МИСТЕРИЯ ГОТИЧЕСКИХ СОБОРОВ

Сердце острой радостью ужалено.
Запах трав и колокольный гул.
Чьей рукой плита моя отвалена?
Кто запор гробницы отомкнул?
Воскресенье

11–12 июля 1905 года в жизни Волошина разыгрывается, по его выражению, «мистерия готических соборов». В сущности, был только один, Руанский собор, но его посещение отразилось и в творческом сознании, и в цикле стихотворений поэта «Руанский собор» (1906–1907). Несколько лет спустя он приступает к работе над книгой «Дух готики», которую, к сожалению, так и не завершил. Впрочем, интерес художника к Средневековью и, в частности, к средневековой архитектуре представляется весьма характерным явлением в искусстве и философии начала века. Эстетические принципы средневекового искусства — его синтетичность, целостность, универсальность, базирующаяся на всеобщей духовной идее — легко вписывались в культурные устремления поэтов Серебряного века, ощутивших, по словам Александра Блока, «ветер из миров искусства». Готический собор виделся как символ воссоединения этих миров.

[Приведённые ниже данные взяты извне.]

(** * OpenSimplexNoise: a shallow embedding of the noise generator

    The development follows the two headers of the repository:

    - the OSN header (namespace [OSN]: [NoiseBase], [Noise<2,T>],
      [Noise<3,T>], [Noise<4,T>]), in its C++11 configuration
      ([OSN_USE_LONG_LONG] defined, so the seeded constructors use the
      64-bit linear congruential generator), and
    - the earlier single-class header [OpenSimplexNoise.hh] (class
      [OpenSimplexNoise], 3D only).

    Integers ([int], [long], [long long], [OSN_BYTE]) are modelled as [Z];
    the places where the C++ value wraps are written out.  Lattice
    coordinates ([long]) are kept in [Z]: the code only ever uses their low
    eight bits, which wrap-around does not change ([land_wrap64]).
    Arrays are lists with checked reads and writes: an access outside the
    array yields [None].  The floating-point type [T] is an interface
    ([FloatOps]); its instance [Binary64.ops] is the IEEE double of the
    default template argument, its instance [Exact.ops] computes in the
    real numbers. *)

From Stdlib Require Import ZArith Lia Bool Floats Reals Lra.
From stdpp Require Import base option list list_numbers.

Local Open Scope Z_scope.

(** ** Machine integers *)

(** Two's complement wrap-around of a 64-bit signed value ([long long]). *)
Definition wrap64 (z : Z) : Z := (z + 2^63) mod 2^64 - 2^63.

(** Conversion to [unsigned int]. *)
Definition u32 (z : Z) : Z := z mod 2^32.

(** An integer used as a condition: [if (c & 0x01)]. *)
Definition truthy (z : Z) : bool := negb (z =? 0).

(** ** Arrays *)

(** [a[i]] as an rvalue. *)
Definition load {A} (a : list A) (i : Z) : option A :=
  if decide (0 ≤ i < Z.of_nat (length a)) then a !! Z.to_nat i else None.

(** [a[i] = v]. *)
Definition store {A} (a : list A) (i : Z) (v : A) : option (list A) :=
  if decide (0 ≤ i < Z.of_nat (length a)) then Some (<[Z.to_nat i := v]> a)
  else None.

(** ** The floating-point type [T] *)

(** The operations the evaluators use on [T]: conversion from an integer
    (integral literals and [int] operands), the four arithmetic operations,
    [std::sqrt], [std::floor], [std::pow] with an integer exponent, the
    comparisons [<] and [<=], and the cast [(long)]. *)
Class FloatOps (T : Type) := {
  of_int : Z -> T;
  fadd : T -> T -> T;
  fsub : T -> T -> T;
  fmul : T -> T -> T;
  fdiv : T -> T -> T;
  fsqrt : T -> T;
  ffloor : T -> T;
  fpow : T -> Z -> T;
  flt : T -> T -> bool;
  fle : T -> T -> bool;
  to_long : T -> Z
}.

Declare Scope fl_scope.
Delimit Scope fl_scope with fl.
Notation "# n" := (of_int n%Z) (at level 1, n at level 0, format "# n") : fl_scope.
Infix "+" := fadd : fl_scope.
Infix "-" := fsub : fl_scope.
Infix "*" := fmul : fl_scope.
Infix "/" := fdiv : fl_scope.
Notation "a >? b" := (flt b a) (only parsing) : fl_scope.
Notation "a >=? b" := (fle b a) (only parsing) : fl_scope.
Notation "a <? b" := (flt a b) : fl_scope.
Notation "a <=? b" := (fle a b) : fl_scope.

(** [std::max (a, b)], which is [(a < b) ? b : a]. *)
Definition fmax `{FloatOps T} (a b : T) : T := if flt a b then b else a.

Local Open Scope bool_scope.
Local Open Scope fl_scope.

(** ** NoiseBase *)

Module NoiseBase.

Definition MULTIPLIER : Z := 6364136223846793005.
Definition INCREMENT : Z := 1442695040888963407.

(** [LCG_STEP (long long & x)]: [x = ((x * MULTIPLIER) + INCREMENT)]. *)
Definition LCG_STEP (x : Z) : Z :=
  wrap64 (wrap64 (x * MULTIPLIER) + INCREMENT).

(** [int r = (int)((seed + 31) % (i + 1)); if (r < 0) r += (i + 1);]
    The C++ [%] truncates towards zero ([Z.rem]). *)
Definition draw (seed i : Z) : Z :=
  let r := Z.rem (wrap64 (seed + 31)) (i + 1) in
  if (r <? 0)%Z then (r + (i + 1))%Z else r.

(** The variables of the shuffle loop. *)
Record shuffle_state := ShuffleState {
  st_seed : Z;
  st_source : list Z;
  st_perm : list Z
}.

(** One iteration of [for (int i = 255; i >= 0; --i)]. *)
Definition shuffle_step (i : Z) (st : shuffle_state) : option shuffle_state :=
  let seed := LCG_STEP (st_seed st) in
  let r := draw seed i in
  v ← load (st_source st) r;
  perm ← store (st_perm st) i v;
  si ← load (st_source st) i;
  source ← store (st_source st) r si;
  Some (ShuffleState seed source perm).

(** The loop, for the [n] indices [n-1], ..., [0] that remain. *)
Fixpoint shuffle_loop (n : nat) (st : shuffle_state) : option shuffle_state :=
  match n with
  | O => Some st
  | S i => st' ← shuffle_step (Z.of_nat i) st; shuffle_loop i st'
  end.

(** [source[i] = i] for [i] in [0, 256). *)
Definition source_init : list Z := seqZ 0 256.

(** [NoiseBase (long long seed)].  [perm0] is the content of the member
    array [perm] before the constructor runs: the array is not
    initialised. *)
Definition of_seed (seed : Z) (perm0 : list Z) : option (list Z) :=
  let seed := LCG_STEP seed in
  let seed := LCG_STEP seed in
  let seed := LCG_STEP seed in
  st ← shuffle_loop 256 (ShuffleState seed source_init perm0);
  Some (st_perm st).

(** Without [OSN_USE_LONG_LONG] the generator is the platform's:
    [NoiseBase (long seed)] calls [srand(seed)] and draws with [rand()].
    [rs_rand] holds the values that the coming calls of [rand()] return. *)
Record rand_state := RandState {
  rs_rand : list Z;
  rs_source : list Z;
  rs_perm : list Z
}.

(** One iteration: [int r = (int)(rand() % (i + 1)); perm[i] = source[r];
    source[r] = source[i];]. *)
Definition rand_step (i : Z) (st : rand_state) : option rand_state :=
  match rs_rand st with
  | [] => None
  | x :: rand =>
      let r := Z.rem x (i + 1) in
      v ← load (rs_source st) r;
      perm ← store (rs_perm st) i v;
      si ← load (rs_source st) i;
      source ← store (rs_source st) r si;
      Some (RandState rand source perm)
  end.

Fixpoint rand_loop (n : nat) (st : rand_state) : option rand_state :=
  match n with
  | O => Some st
  | S i => st' ← rand_step (Z.of_nat i) st; rand_loop i st'
  end.

(** [NoiseBase (long seed)], given the stream [rand] that the platform
    produces for the seed. *)
Definition of_rand (rand : list Z) (perm0 : list Z) : option (list Z) :=
  st ← rand_loop 256 (RandState rand source_init perm0);
  Some (rs_perm st).

(** The loop [for (int i = 0; i < 256; ++i) perm[i] = p[i];], for the [n]
    indices from [i] on. *)
Fixpoint copy_loop (n : nat) (i : Z) (p perm : list Z) : option (list Z) :=
  match n with
  | O => Some perm
  | S n' =>
      v ← load p i;
      perm ← store perm i v;
      copy_loop n' (i + 1)%Z p perm
  end.

(** [NoiseBase (const int * p)]. *)
Definition of_table (p : list Z) (perm0 : list Z) : option (list Z) :=
  copy_loop 256 0 p perm0.

End NoiseBase.

(** ** Noise<2, T> *)

Module Noise2.

(** [Noise (long long seed)] and [Noise (const int * p)] only call the
    constructors of [NoiseBase]. *)
Definition of_seed := NoiseBase.of_seed.
Definition of_table := NoiseBase.of_table.

(** Gradient set 2014-10-06. *)
Definition gradients : list Z :=
  [  5; 2;    2; 5;   -5; 2;   -2; 5;
     5;-2;    2;-5;   -5;-2;   -2;-5 ].

Section Eval.
Context {T : Type} {F : FloatOps T}.

(** [extrapolate (long xsb, long ysb, T dx, T dy)]. *)
Definition extrapolate (perm : list Z) (xsb ysb : Z) (dx dy : T) : option T :=
  h ← load perm (Z.land xsb 0xFF);
  h ← load perm (Z.land (h + ysb) 0xFF);
  let index := u32 (Z.land h 0x0E) in
  g0 ← load gradients index;
  g1 ← load gradients (u32 (index + 1));
  Some (#g0 * dx + #g1 * dy).

Definition STRETCH_CONSTANT : T := (#1 / fsqrt (#2 + #1) - #1) * (#1 / #2).
Definition SQUISH_CONSTANT : T := (fsqrt (#2 + #1) - #1) * (#1 / #2).
Definition NORM_CONSTANT : T := #47.

(** Stretch, floor and squish: the cell of the query point
    (lines 169-190 of the OSN header). *)
Definition place (x y : T) :
    Z * Z * T * T * T * T :=
  let stretchOffset := (x + y) * STRETCH_CONSTANT in
  let xs := x + stretchOffset in
  let ys := y + stretchOffset in
  let xsbd := ffloor xs in
  let ysbd := ffloor ys in
  let xsb := (to_long xsbd) in
  let ysb := (to_long ysbd) in
  let squishOffset := (xsbd + ysbd) * SQUISH_CONSTANT in
  let xb := xsbd + squishOffset in
  let yb := ysbd + squishOffset in
  let dx0 := x - xb in
  let dy0 := y - yb in
  let xins := xs - xsbd in
  let yins := ys - ysbd in
  (xsb, ysb, dx0, dy0, xins, yins).

(** The triangle of the point and its extra vertex
    (lines 211-261 of the OSN header). *)
Definition region (xsb ysb : Z) (dx0 dy0 xins yins : T) :
    Z * Z * T * T * Z * Z * T * T :=
  let '(xsv_ext, ysv_ext, dx_ext, dy_ext, xsb, ysb, dx0, dy0) :=
    if xins + yins <=? #1 then
      let zins := #1 - (xins + yins) in
      let '(xsv_ext, ysv_ext, dx_ext, dy_ext) :=
        if (zins >? xins) || (zins >? yins) then
          let '(xsv_ext, ysv_ext, dx_ext, dy_ext) :=
            if xins >? yins then
              let xsv_ext := (xsb + 1)%Z in
              let ysv_ext := (ysb - 1)%Z in
              let dx_ext := dx0 - #1 in
              let dy_ext := dy0 + #1 in
              (xsv_ext, ysv_ext, dx_ext, dy_ext)
            else
              let xsv_ext := (xsb - 1)%Z in
              let ysv_ext := (ysb + 1)%Z in
              let dx_ext := dx0 + #1 in
              let dy_ext := dy0 - #1 in
              (xsv_ext, ysv_ext, dx_ext, dy_ext) in
          (xsv_ext, ysv_ext, dx_ext, dy_ext)
        else
          let xsv_ext := (xsb + 1)%Z in
          let ysv_ext := (ysb + 1)%Z in
          let dx_ext := dx0 - #1 - SQUISH_CONSTANT * #2 in
          let dy_ext := dy0 - #1 - SQUISH_CONSTANT * #2 in
          (xsv_ext, ysv_ext, dx_ext, dy_ext) in
      (xsv_ext, ysv_ext, dx_ext, dy_ext, xsb, ysb, dx0, dy0)
    else
      let zins := #2 - (xins + yins) in
      let '(xsv_ext, ysv_ext, dx_ext, dy_ext) :=
        if (zins <? xins) || (zins <? yins) then
          let '(xsv_ext, ysv_ext, dx_ext, dy_ext) :=
            if xins >? yins then
              let xsv_ext := (xsb + 2)%Z in
              let ysv_ext := ysb in
              let dx_ext := dx0 - #2 - SQUISH_CONSTANT * #2 in
              let dy_ext := dy0 - SQUISH_CONSTANT * #2 in
              (xsv_ext, ysv_ext, dx_ext, dy_ext)
            else
              let xsv_ext := xsb in
              let ysv_ext := (ysb + 2)%Z in
              let dx_ext := dx0 - SQUISH_CONSTANT * #2 in
              let dy_ext := dy0 - #2 - SQUISH_CONSTANT * #2 in
              (xsv_ext, ysv_ext, dx_ext, dy_ext) in
          (xsv_ext, ysv_ext, dx_ext, dy_ext)
        else
          let xsv_ext := xsb in
          let ysv_ext := ysb in
          let dx_ext := dx0 in
          let dy_ext := dy0 in
          (xsv_ext, ysv_ext, dx_ext, dy_ext) in
      let xsb := (xsb + 1)%Z in
      let ysb := (ysb + 1)%Z in
      let dx0 := dx0 - #1 - SQUISH_CONSTANT * #2 in
      let dy0 := dy0 - #1 - SQUISH_CONSTANT * #2 in
      (xsv_ext, ysv_ext, dx_ext, dy_ext, xsb, ysb, dx0, dy0) in
  (xsb, ysb, dx0, dy0, xsv_ext, ysv_ext, dx_ext, dy_ext).
(** * CookieJar (ako-deno/cookies, mod.ts): a shallow embedding

    The repository ships one class, [CookieJar], a [Map<string, string>]
    that mirrors the cookies of one request/response exchange.  The source
    holds two revisions of [mod.ts]:

    - the first one (imports std@v0.57.0), embedded as module [Mod1];
    - the second one (imports std@v0.86.0, [ms] and [SameSite]),
      embedded as module [Mod2].

    Conventions of the embedding.

    - A JS string is a Rocq [string]: code units 0..255.  Code units above
      255 (which [FIELD_CONTENT_REGEXP] rejects) are not representable.
    - The inherited [Map] is an association list in insertion order, the
      order [Map.prototype.keys] iterates in.
    - A method is a function from the jar to an outcome (a returned value
      or a thrown exception) and the jar as the call leaves it: a JS
      exception does not roll anything back.
    - The transport ([setCookie], [deleteCookie] of std/http) is modelled
      as the sequence of calls made on the response; Keygrip as a keyed
      hash taken as a parameter; [ms], [Date.now] and [Date.parse] as
      parameters.  A JS number is a whole number ([Z]) wherever the code
      only passes it on or adds whole numbers below 2^53; where the code
      divides, and where [ms] yields a number that is not whole, the
      double arithmetic is written out (rounding to 53 bits).
    - A cookie value is [string | null | undefined], the declared type of
      the first revision; the second revision declares [any] and is
      embedded on the same three shapes. *)

From Stdlib Require Import String Ascii List ZArith NArith Bool Lia Permutation Sorted.
Import ListNotations.
Local Open Scope string_scope.
Local Open Scope Z_scope.
(** A numeral followed by something that is no digit is read as the
    numeral alone. *)
Lemma parseInt_numeral_prefix ds rest :
  is_numeral ds = true →
  (∀ c rest', rest = String c rest' → digit c = None) →
  parseInt (ds +:+ rest) = parseInt ds.
Proof.
  intros [Hne Hall]%andb_true_iff Hrest.
  destruct ds as [|c ds]; [done |]. clear Hne.
  pose proof Hall as [Hc _]%andb_true_iff.
  apply bool_decide_eq_true in Hc as [d Hd].
  destruct (digit_not_space c d Hd) as (Hspace & Hminus & Hplus).
  unfold parseInt. simpl trimStart. rewrite Hspace, Hminus, Hplus.
  change (String c (ds +:+ rest)) with (String c ds +:+ rest).
  by rewrite digits_append, digits_stop.
Qed.

Lemma parseInt_trimStart s : parseInt s = parseInt (trimStart s).
Proof.
  unfold parseInt. f_equal.
  assert (Hidem : trimStart (trimStart s) = trimStart s); [| by rewrite Hidem].
  induction s as [|c s IH]; simpl; [done |].
  destruct (isWhiteSpace c) eqn:Hc; [done |]. simpl. by rewrite Hc.
Qed.

Lemma parseInt_numeral_of n :
  parseInt (if n <? 0
            then String "-" (decimal (S (Z.to_nat (Z.log2 (- n)))) (- n) "")
            else decimal (S (Z.to_nat (Z.log2 n))) n "")
  = Int n.
Proof.
  assert (Hfuel : ∀ k, 0 ≤ k → 0 ≤ k < 2 ^ Z.of_nat (S (Z.to_nat (Z.log2 k)))).
  { intros k Hk. rewrite Nat2Z.inj_succ, Z2Nat.id by apply Z.log2_nonneg.
    destruct (Z.eq_dec k 0) as [-> | Hpos]; [done |].
    pose proof (Z.log2_spec k). lia. }
  destruct (Z.ltb_spec n 0) as [Hneg | Hpos].
  - destruct (digits_decimal _ (- n) "" None (Hfuel (- n) ltac:(lia)))
      as (v & Hdigits & Hv).
    remember (decimal (S (Z.to_nat (Z.log2 (- n)))) (- n) "") as body.
    unfold parseInt. simpl. rewrite Hdigits. simpl.
    rewrite Hv by done. f_equal. lia.
  - destruct (decimal_head (Z.to_nat (Z.log2 n)) n "" Hpos)
      as (k & rest & Hk & Hhead).
    destruct (digit_char_digit k Hk) as (_ & Hspace & Hminus & Hplus).
    destruct (digits_decimal _ n "" None (Hfuel n Hpos)) as (v & Hdigits & Hv).
    unfold parseInt. rewrite Hhead in *. simpl trimStart.
    rewrite Hspace, Hminus, Hplus, Hdigits. simpl. rewrite Hv by done.
    f_equal. lia.
Qed.

Lemma parseInt_decimal n s : to_string n = Some s → parseInt s = Int n.
Proof.
  unfold to_string. destruct (Z.abs n <=? MAX_SAFE_INTEGER); [| done].
  intros Heq. apply (inj Some) in Heq. rewrite <- Heq.
  apply parseInt_numeral_of.
Qed.

End numerals.

(** ** Requests as the tests send them *)

Section request_scenarios.

Import Repository Router App.

Context `{Platform}.

Implicit Types (req : request) (w : world) (r : response) (st : store)
  (s token : string) (d task : value).

Lemma post_create_missing req w task :
  authenticated req →
  get (body req) "task" = Normal task →
  truthy task = false ∨
  (∃ d, get task "description" = Normal d ∧ truthy d = false) →
  route_post_create req w
    = (Normal task_required, logged w [EvAuth; EvValidate]).
Proof.
  intros Hauth Hget Hmissing. unfold route_post_create.
  rewrite protected_passes by done.
  unfold post_create, try_catch, mbind, M_bind, lift, emit, logged. simpl.
  rewrite Hget, <- app_assoc. simpl.
  destruct Hmissing as [-> | (d & Hd & Hfalsy)]; [done |].
  destruct (truthy task); [| done]. by rewrite Hd, Hfalsy.
Qed.

Lemma post_create_text req w task s :
  authenticated req →
  get (body req) "task" = Normal task → truthy task = true →
  get task "description" = Normal (VStr s) →
  route_post_create req w =
    if String.eqb s "" then
      (Normal task_required, logged w [EvAuth; EvValidate])
    else if Z.of_nat (String.length s) <? 3 then
      (Normal description_too_short, logged w [EvAuth; EvValidate])
    else
      (Normal (Response 201
                 (Json (VObj [("id", VNum (Int (nextId (repo w))));
                              ("description", VStr s)]))),
       World (create (VStr s) (repo w)).2
             (log w ++ [EvAuth; EvValidate; EvRepository (Create (VStr s))])).
Proof.
  intros Hauth Hget Htask Hd. unfold route_post_create.
  rewrite protected_passes by done.
  unfold post_create, try_catch, mbind, M_bind, lift, emit, logged. simpl.
  rewrite Hget, Htask, Hd, <- app_assoc. simpl.
  destruct (String.eqb s ""); simpl; [done |].
  destruct (Z.of_nat (String.length s) <? 3); simpl; [done |].
  unfold todoRepo_create, call, on_store, mbind, M_bind, emit. simpl.
  by rewrite <- app_assoc.
Qed.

Основную идею средневековой культуры чётко сформулировал русский историк и культуролог П. М. Бицилли в своей весьма популярной тогда, да и сейчас, книге «Элементы средневековой культуры»: «Руководящей тенденцией средневековья как культурного периода можно признать тяготение к универсальности, понимая под этим стремление, сказывающееся во всём — в науке, художественной литературе, в изобразительном искусстве, — освоить мир в целом, понять его как некоторое всеединство, и в поэтических образах, и в линиях, и в красках, и в научных понятиях — выразить это понимание. „Энциклопедичность“ — закон средневекового творчества. Готический собор со своими сотнями и тысячами статуй, барельефов и рисунков, изображающих… всю земную жизнь с её будничными заботами и повседневными трудами… всю историю человечества от грехопадения до Страшного Суда, является великой энциклопедией, „библией для неграмотных“…» Всеохватность готики, её просветительская функция и нравственный заряд, обращённость в мир, или, выражаясь изысканно-возвышенным языком Вячеслава Иванова, способность превратить «интимнейшее молчание индивидуальной мистической души в орган вселенского единомыслия и единочувствия», были близки самым различным деятелям литературы и искусства начала XX века.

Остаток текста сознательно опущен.